TASK GOAL
Pull every line from the records that has the word "only" in it.

AVAILABLE DATA
(** X6. For an email that passes [isValidEmail], which is a local part
    without an at sign, an at sign and a domain, [anonymizeEmail] keeps the
    domain and shows of the local part no more than its first and its last
    character: a local part of one or two characters becomes three stars,
    a longer one its first character, three stars and its last character. *)
Theorem anonymizeEmail_valid addr :
  isValidEmail addr = true ->
  exists localPart domain,
    addr = (localPart ++ "@" ++ domain)%string /\
    Str.contains "@" localPart = false /\
    ((String.length localPart <= 2 /\
      anonymizeEmail (Some addr) = ("***@" ++ domain)%string) \/
     (2 < String.length localPart /\
      exists a mid z,
        localPart = String a (mid ++ String z EmptyString) /\
        anonymizeEmail (Some addr) =
          String a ("***" ++ String z ("@" ++ domain))%string)).
Proof.
  intros (a & b & c & -> & Ha & _ & _ & Halla & Hallb & Hallc)%isValidEmail_spec.
  exists a, (b ++ "." ++ c)%string. split; [reflexivity|].
  split; [now apply emailChar_no_at|].
  assert (Hanon : anonymizeEmail (Some (a ++ "@" ++ b ++ "." ++ c)%string) =
                  (mask a ++ "@" ++ b ++ "." ++ c)%string).
  { unfold anonymizeEmail.
    destruct (a ++ "@" ++ b ++ "." ++ c)%string as [|x rest] eqn:Heq.
    { destruct a; discriminate. }
    rewrite <- Heq.
    change ("@" ++ b ++ "." ++ c)%string with (String "@" (b ++ "." ++ c)).
    rewrite split_app by now apply emailChar_no_at.
    rewrite split_no_sep; [reflexivity|].
    rewrite !contains_app, (emailChar_no_at b Hallb), (emailChar_no_at c Hallc).
    reflexivity. }
  rewrite Hanon.
  destruct (mask_shape a) as [[Hlen ->]|(x & mid & z & Heq & Hmid & ->)].
  - left. split; [exact Hlen|reflexivity].
  - right. split.
    + rewrite Heq. cbn [String.length]. rewrite length_append. cbn [String.length].
      destruct mid; [congruence|]. cbn [String.length]. lia.
    + exists x, mid, z. split; [exact Heq|reflexivity].
Qed.

Lemma anonymizeEmail_valid_witness :
  exists localPart domain,
    "jo.doe@x.com" = (localPart ++ "@" ++ domain)%string /\
    Str.contains "@" localPart = false /\
    ((String.length localPart <= 2 /\
      anonymizeEmail (Some "jo.doe@x.com") = ("***@" ++ domain)%string) \/
     (2 < String.length localPart /\
      exists a mid z,
        localPart = String a (mid ++ String z EmptyString) /\
        anonymizeEmail (Some "jo.doe@x.com") =
          String a ("***" ++ String z ("@" ++ domain))%string)).
Proof. apply anonymizeEmail_valid. reflexivity. Defined.

(** ** The store *)

Lemma disk_putContent_ne file g c w :
  file <> g -> disk (putContent file c w) !! g = disk w !! g.
Proof. intros H. unfold putContent. cbn [disk]. now apply lookup_insert_ne. Qed.

Lemma writeData_disk_ne e file d w g :
  file <> g -> disk (fst (writeData e file d w)) !! g = disk w !! g.
Proof.
  intros Hne.
  destruct (writeData_cases e file d w) as [[err ->]|(_ & _ & _ & ->)];
    [reflexivity|].
  destruct (writeResult e); cbn [fst]; rewrite ?disk_putContent_ne by assumption;
    reflexivity.
Qed.

(** X7. When [writeData] returns on a file that can be read, [readData]
    returns the document just written, and the lock is released. *)
Theorem write_then_read e file d w w' n :
  disk w !! file = Some n -> readable n = true ->
  writeData e file d w = (w', Return tt) ->
  readData file w' = (w', Return d) /\ held w' = held w.
Proof.
  intros Hn Hr Hw.
  pose proof (writeData_held e file d w) as Hheld. rewrite Hw in Hheld.
  split; [|exact Hheld].
  destruct (writeData_cases e file d w) as [[err He]|(_ & _ & _ & He)];
    rewrite He in Hw; [discriminate|].
  destruct (writeResult e); try discriminate. injection Hw as <-.
  apply readData_stored. rewrite (disk_putContent _ _ _ _ Hn), Hr. reflexivity.
Qed.

Lemma write_then_read_witness :
  readData DATA_FILES.leads
    (fst (writeData (calm 0) DATA_FILES.leads (DArray [JNum 7]) world0))
  = (fst (writeData (calm 0) DATA_FILES.leads (DArray [JNum 7]) world0),
     Return (DArray [JNum 7])) /\
  held (fst (writeData (calm 0) DATA_FILES.leads (DArray [JNum 7]) world0))
  = held world0.
Proof.
  apply (write_then_read (calm 0) DATA_FILES.leads (DArray [JNum 7]) world0 _
           (mkNode true (Json (DArray [])))).
  - vm_compute. reflexivity.
  - reflexivity.
  - vm_compute. reflexivity.
Defined.

(** ** Submissions *)

Lemma handler_cases c e b w :
  (accepted c b = true /\
   handler c e b w = save e (fileOf c) (recordOf c e b) w) \/
  (accepted c b = false /\ exists m, handler c e b w = (w, Return (BadRequest m))).
Proof.
  unfold accepted.
  destruct c; cbn [handler fileOf recordOf];
    unfold post_leads, post_contact, post_investors;
    destruct (blank (req_name b)); cbn [negb andb]; eauto;
    destruct (badEmail (req_email b)); cbn [negb andb]; eauto.
  destruct (blank (req_message b)); cbn [negb andb]; eauto.
Qed.







(** A name that is a number: [name.trim] is not a function, and the
    TypeError escapes the handler. *)
Example numeric_name_throws :
  strings numericName = false /\
  route Leads (calm 1793591645123) numericName world0 = (world0, Throw TypeError).
Proof. split; reflexivity. Qed.

(** On a body of strings the handler is the one of the sections above. *)
Lemma route_ofStrings c e b w : route c e (ofStrings b) w = handler c e b w.
Proof.
  assert (Hblank : forall s w0, blankValue (JStr <$> s) w0 = (w0, Return (blank s))).
  { intros [s|] w0; reflexivity. }
  assert (Htext : forall s w0,
            exists t, textOfValue (JStr <$> s) w0 = (w0, Return t) /\
                      badEmail t = badEmail s /\
                      forall n, sanitize t n = sanitize s n).
  { intros [[|ch s]|] w0; eexists; (split; [reflexivity|]); split; reflexivity. }
  destruct c; cbn [route handler]; unfold leads_route, contact_route, investors_route,
    post_leads, post_contact, post_investors, ofStrings, bind;
    cbn [body_name body_email body_interest body_subject body_message body_company
         body_type];
    rewrite Hblank; destruct (blank (req_name b)); try reflexivity;
    destruct (Htext (req_email b) w) as (email & -> & Hbad & Hemail); rewrite Hbad;
    destruct (badEmail (req_email b)); try reflexivity.
  - destruct (Htext (req_name b) w) as (name & -> & _ & Hname).
    destruct (Htext (req_interest b) w) as (interest & -> & _ & Hinterest).
    unfold lead. cbn [req_name req_email req_interest].
    now rewrite Hname, Hemail, Hinterest.
  - rewrite Hblank. destruct (blank (req_message b)); try reflexivity.
    destruct (Htext (req_name b) w) as (name & -> & _ & Hname).
    destruct (Htext (req_subject b) w) as (subject & -> & _ & Hsubject).
    destruct (Htext (req_message b) w) as (message & -> & _ & Hmessage).
    unfold contact. cbn [req_name req_email req_subject req_message].
    now rewrite Hname, Hemail, Hsubject, Hmessage.
  - destruct (Htext (req_name b) w) as (name & -> & _ & Hname).
    destruct (Htext (req_company b) w) as (company & -> & _ & Hcompany).
    destruct (Htext (req_type b) w) as (type & -> & _ & Htype).
    destruct (Htext (req_message b) w) as (message & -> & _ & Hmessage).
    unfold investor. cbn [req_name req_email req_company req_type req_message].
    now rewrite Hname, Hemail, Hcompany, Htype, Hmessage.
Qed.

(** X9. A submission changes no file but that of its collection. *)
Theorem handler_other_files c e b w g :
  g <> fileOf c ->
  disk (exec (handler c e b) w) !! g = disk w !! g.
Proof.
  intros Hne. unfold exec.
  destruct (handler_cases c e b w) as [[_ ->]|[_ [m ->]]]; [|reflexivity].
  rewrite save_unfold.
  destruct (snd (readData (fileOf c) w)) as [[items| | |]|]; try reflexivity.
  pose proof (writeData_disk_ne e (fileOf c)
                (DArray (items ++ [recordOf c e b])) w g) as Hd.
  destruct (writeData e (fileOf c) _ w) as [w' [[]|err]]; cbn [fst] in *; auto.
Qed.

Lemma handler_other_files_witness :
  disk (exec (handler Leads (calm 1793591645123) jo) world0) !! DATA_FILES.contacts
  = disk world0 !! DATA_FILES.contacts.
Proof. apply handler_other_files. discriminate. Defined.

Lemma handler_smooth c r w items :
  smooth c r ->
  disk w !! fileOf c = Some (mkNode true (Json (DArray items))) ->
  fileOf c ∉ held w ->
  handler c (fst r) (snd r) w =
    (putContent (fileOf c) (Json (DArray (items ++ [built c r]))) w, Return Success).
Proof.
  intros [[Hlock Hw] Hacc] Hdisk Hfree.
  destruct (handler_cases c (fst r) (snd r) w) as [[_ ->]|[Hno _]]; [|congruence].
  eapply save_success; eauto. now rewrite (readData_stored _ _ _ Hdisk).
Qed.

(** X10. Requests that pass the validation, served one after the other while
    nothing goes wrong, leave in the file the records it had followed by
    one record for each request, in the order of arrival. *)
Theorem appends_in_order c rs : forall w items,
  Forall (smooth c) rs ->
  disk w !! fileOf c = Some (mkNode true (Json (DArray items))) ->
  fileOf c ∉ held w ->
  disk (submitAll c rs w) !! fileOf c =
    Some (mkNode true (Json (DArray (items ++ (built c <$> rs))))).
Proof.
  induction rs as [|r rs IH]; intros w items Hall Hdisk Hfree.
  - cbn. now rewrite app_nil_r.
  - apply Forall_cons in Hall as [Hr Hall].
    cbn [submitAll foldl]. change (foldl _ ?w0 rs) with (submitAll c rs w0).
    unfold exec. rewrite (handler_smooth c r w items) by assumption. cbn [fst].
    rewrite (IH _ (items ++ [built c r])); [|exact Hall| |exact Hfree].
    + rewrite fmap_cons, <- app_assoc. reflexivity.
    + rewrite (disk_putContent _ _ _ _ Hdisk). reflexivity.
Qed.

Lemma appends_in_order_witness :
  disk (submitAll Leads [(calm 1793591645123, jo); (calm 1793591645123, shout)] world0)
    !! fileOf Leads =
  Some (mkNode true (Json (DArray ([] ++
    (built Leads <$> [(calm 1793591645123, jo); (calm 1793591645123, shout)]))))).
Proof.
  apply appends_in_order.
  - repeat constructor.
  - vm_compute. reflexivity.
  - vm_compute. set_solver.
Defined.

(** ** The admin routes *)

Lemma adminAuth_Next cfg hdr :
  adminAuth cfg hdr = Next <->
  (isSet (ADMIN_KEY cfg) = false /\ IS_PRODUCTION cfg = false) \/
  (isSet (ADMIN_KEY cfg) = true /\ hdr = ADMIN_KEY cfg).
Proof.
  unfold adminAuth.
  destruct (IS_PRODUCTION cfg), (isSet (ADMIN_KEY cfg)); cbn [andb negb];
    try case_bool_decide; cbn [negb]; split; intros Hyp; try discriminate;
    try tauto; try (destruct Hyp as [[? ?]|[? ?]]; congruence).
Qed.

Lemma behind_Served {A} cfg hdr (m : M A) w w' a :
  behind cfg hdr m w = (w', Return (Served a)) ->
  adminAuth cfg hdr = Next /\ m w = (w', Return a).
Proof.
  unfold behind. destruct (adminAuth cfg hdr); [|discriminate].
  unfold bind, ret. destruct (m w) as [w1 [x|err]]; [|discriminate].
  intros [= -> ->]. auto.
Qed.

Lemma behind_Next {A} cfg hdr (m : M A) w w' a :
  adminAuth cfg hdr = Next -> m w = (w', Return a) ->
  behind cfg hdr m w = (w', Return (Served a)).
Proof. unfold behind, bind, ret. now intros -> ->. Qed.

(** X11. In production an admin route is served only when [ADMIN_KEY] is set
    to a text that is not empty and the request carries that text in its
    header. *)
Theorem admin_route_needs_key {A} cfg hdr (m : M A) w w' a :
  IS_PRODUCTION cfg = true ->
  behind cfg hdr m w = (w', Return (Served a)) ->
  exists key, key <> EmptyString /\ ADMIN_KEY cfg = Some key /\ hdr = Some key.
Proof.
  intros Hprod [Hnext _]%behind_Served.
  apply adminAuth_Next in Hnext as [[_ ?]|[Hset ->]]; [congruence|].
  destruct (ADMIN_KEY cfg) as [[|c k]|]; try discriminate.
  exists (String c k). repeat split. discriminate.
Qed.

Lemma admin_route_needs_key_witness :
  exists key, key <> EmptyString /\
    ADMIN_KEY (mkConfig true (Some "s3cret")) = Some key /\ Some "s3cret" = Some key.
Proof.
  apply (admin_route_needs_key (mkConfig true (Some "s3cret")) (Some "s3cret")
           (list_collection DATA_FILES.leads) world0 world0
           (mkListing (Some 0) (DArray []))).
  - reflexivity.
  - vm_compute. reflexivity.
Defined.

Lemma list_collection_array file w items :
  disk w !! file = Some (mkNode true (Json (DArray items))) ->
  list_collection file w = (w, Return (mkListing (Some (List.length items)) (DArray items))).
Proof.
  intros H. unfold list_collection, bind.
  rewrite (readData_stored _ _ _ H). reflexivity.
Qed.
(** [!data || Object.keys(data).length === 0] *)
Definition is_empty (data : option QueryParams) : bool :=
  match data with
  | None => true
  | Some d => (length (keys d) =? 0)%nat
  end.

Definition entries (data : option QueryParams) : QueryParams :=
  match data with Some d => d | None => [] end.

Definition insert_statement (table : string) (data : QueryParams) : string * list Param :=
  let columns := keys data in
  let placeholders := map (fun _ => "?") columns in
  let values := values data in
  ("INSERT INTO " ++ table ++ " (" ++ String.concat ", " columns ++ ") VALUES ("
     ++ String.concat ", " placeholders ++ ")",
   map PValue values).

(** [insert] returns [{ id: result.insertId || 0, affectedRows }]. *)
Definition insert (drv : Driver) (table : string) (data : option QueryParams)
    : Run Db (Z * Z) :=
  if is_empty data then raise (PlainError "插入数据不能为空")
  else
    let (sql, values) := insert_statement table (entries data) in
    let! result := execute drv sql (Some values) in
    pure (match insertId result with
          | Some id => if (id =? 0)%Z then 0%Z else id
          | None => 0%Z
          end,
          affectedRows result).

Definition update_statement (table : string) (data conditions : QueryParams)
    : string * list Param :=
  let updateClauses := clauses data in
  let params := map PValue (values data) in
  let conditionClauses := clauses conditions in
  let params := (params ++ map PValue (values conditions))%list in
  ("UPDATE " ++ table ++ " SET " ++ String.concat ", " updateClauses ++ " WHERE "
     ++ String.concat " AND " conditionClauses,
   params).

Definition update (drv : Driver) (table : string) (data conditions : option QueryParams)
    : Run Db Z :=
  if is_empty data then raise (PlainError "更新数据不能为空")
  else if is_empty conditions then raise (PlainError "更新条件不能为空")
  else
    let (sql, params) := update_statement table (entries data) (entries conditions) in
    let! result := execute drv sql (Some params) in
    pure (affectedRows result).

Definition delete_statement (table : string) (conditions : QueryParams)
    : string * list Param :=
  ("DELETE FROM " ++ table ++ " WHERE " ++ String.concat " AND " (clauses conditions),
   map PValue (values conditions)).

Definition delete (drv : Driver) (table : string) (conditions : option QueryParams)
    : Run Db Z :=
  if is_empty conditions then raise (PlainError "删除条件不能为空")
  else
    let (sql, params) := delete_statement table (entries conditions) in
    let! result := execute drv sql (Some params) in
    pure (affectedRows result).

(** [connection.release()] in the [finally]; the calls before the
    [try] are not covered by it. *)
Definition transaction {T : Type} (drv : Driver) (callback : Run Db T) : Run Db T :=
  connect drv ;>
  on_pool drv (fun p => invoke (GetConnection p) (getConnection drv)) ;>
  invoke BeginTransaction (beginTransaction drv) ;>
  finally
    (attempt
       (log TransactionBegin ;>
        let! result := callback in
        invoke Commit (commit drv) ;>
        log TransactionOk ;>
        pure result)
       (fun error =>
          log (TransactionFailed (error_message error)) ;>
          invoke Rollback (rollback drv) ;>
          raise error))
    (invoke Release (release drv)).

Definition getConnectionStatus : Run Db bool :=
  fun s => (Normal (connectionStatus s), s).

(** The check of one object of [dataList] against the columns of the
    first. *)
Definition same_columns (columns : list string) (data : QueryParams) : bool :=
  let currentColumns := keys data in
  (length currentColumns =? length columns)%nat
  && forallb (fun col => includes currentColumns col) columns.

(** [params.push(data[col])] for each column: the value stored under
    the column as it is, and [undefined] for a column the object does
    not have. *)
Definition row_params (columns : list string) (data : QueryParams) : list Param :=
  map (fun col => match get data col with
                  | Some v => PValue v
                  | None => PUndefined
                  end) columns.

Definition batchInsert_statement (table : string) (columns : list string)
    (dataList : list QueryParams) : string * list Param :=
  let singlePlaceholder :=
    "(" ++ String.concat ", " (map (fun _ => "?") columns) ++ ")" in
  let placeholders := String.concat ", " (map (fun _ => singlePlaceholder) dataList) in
  ("INSERT INTO " ++ table ++ " (" ++ String.concat ", " columns ++ ") VALUES "
     ++ placeholders,
   flat_map (row_params columns) dataList).

(** [batchInsert] calls [this.pool.execute] itself; it does not call
    [connect]. It returns [{ affectedRows, insertId }]. *)
Definition batchInsert (drv : Driver) (table : string)
    (dataList : option (list QueryParams)) : Run Db ExecResult :=
  match dataList with
  | None | Some [] => raise (PlainError "批量插入数据不能为空")
  | Some ((firstItem :: _) as dataList) =>
      let columns := keys firstItem in
      if (length columns =? 0)%nat then raise (PlainError "插入数据不能为空对象")
      else if negb (forallb (same_columns columns) dataList)
      then raise (PlainError "批量插入的所有数据对象必须具有相同的列")
      else
        let (sql, params) := batchInsert_statement table columns dataList in
        log (BatchDebug sql (length dataList)) ;>
        attempt
          (let! result := on_pool drv (fun p =>
                            invoke (PoolExecute p sql (Some params))
                                   (fun cs => pool_execute drv cs sql (Some params))) in
           log (BatchOk table) ;>
           pure {| affectedRows := affectedRows result; insertId := insertId result |})
          (fun error => log (BatchFailed table) ;> raise error)
  end.

(** The calls a user makes on a connected or unconnected instance. An
    exception of a call is the caller's; the instance lives on in the
    state the call left. *)
Inductive Op : Type :=
| OpConnect
| OpQuery (sql : string) (params : option (list Param))
| OpExecute (sql : string) (params : option (list Param))
| OpFindAll (table : string) (conditions : option QueryParams)
    (fields : option (list string)) (orderBy : option string) (limit offset : option Z)
| OpFindOne (table : string) (conditions : QueryParams) (fields : option (list string))
| OpInsert (table : string) (data : option QueryParams)
| OpUpdate (table : string) (data conditions : option QueryParams)
| OpDelete (table : string) (conditions : option QueryParams)
| OpBatchInsert (table : string) (dataList : option (list QueryParams)).
(** The text built in the [catch] block. *)
Definition diagnostic (b : Backend) (error : JsError) : string :=
  ("Error fetching users: " ++ message error ++ " - " ++ stringify b (error_data error))%string.

(** The registered handler: [try { ... } catch (error) { ... }]. *)
Definition get_users (b : Backend) (args : Args) : ToolResult :=
  match try_block b args with
  | inr result => result
  | inl error => text_result (diagnostic b error) true
  end.

End GetUsers.

(** ** The [get-collection-documents] tool of [src/server.ts] *)

Module GetCollectionDocuments.

Record Backend : Type := mkBackend {
  env_DOMO_DEVELOPER_TOKEN : option string;
  axios_get : string -> option string -> JsError + option Json;  (* response.data *)
  stringify : Json -> string;
  stringify_indented : Json -> string
}.

(** A content item of this tool carries a description as well. *)
Record Item : Type := mkItem {
  item_type : string;
  item_description : option string;
  item_text : string
}.

Record Result : Type := mkResult {
  result_content : list Item;
  isError : bool
}.

Definition documents_url (collectionId : string) : string :=
  "https://gwcteq-partner.domo.com/api/datastores/v1/collections/"
    ++ collectionId ++ "/documents".

(** [(doc) => ({ id: doc.id, content: doc.content })]; an undefined property
    is left out of the object, as [JSON.stringify] leaves it out. *)
Definition simplify (doc : Json) : JsError + Json :=
  match read (Some doc) "id" with
  | inl e => inl e
  | inr id_ =>
      match read (Some doc) "content" with
      | inl e => inl e
      | inr content_ =>
          inr (JObj (GetUsers.property "id" id_ ++ GetUsers.property "content" content_))
      end
  end.

Definition top5_note : string :=
  "Top 5 documents from the collection, we only show 5 documents because of the limit".

(** The [try] block of the handler. *)
Definition try_block (b : Backend) (collectionId : string) : JsError + Result :=
  match axios_get b (documents_url collectionId) (env_DOMO_DEVELOPER_TOKEN b) with
  | inl e => inl e
  | inr data =>
      match elements "(response.data || [])" "map" (or_empty data) with
      | inl e => inl e
      | inr docs =>
          match map_throwing simplify docs with
          | inl e => inl e
          | inr simplifiedDocuments =>
              let top5 := slice simplifiedDocuments 0 (Some 5%Z) in
              inr (mkResult
                     [mkItem "text" (Some top5_note) (stringify_indented b (JArr top5))]
                     false)
          end
      end
  end.

Definition diagnostic (b : Backend) (collectionId : string) (error : JsError) : string :=
  ("Error fetching documents for collection " ++ collectionId ++ ": "
     ++ message error ++ " - " ++ stringify b (GetUsers.error_data error))%string.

WRITTEN RESPONSE
(** X11. In production an admin route is served only when [ADMIN_KEY] is set
  "Top 5 documents from the collection, we only show 5 documents because of the limit".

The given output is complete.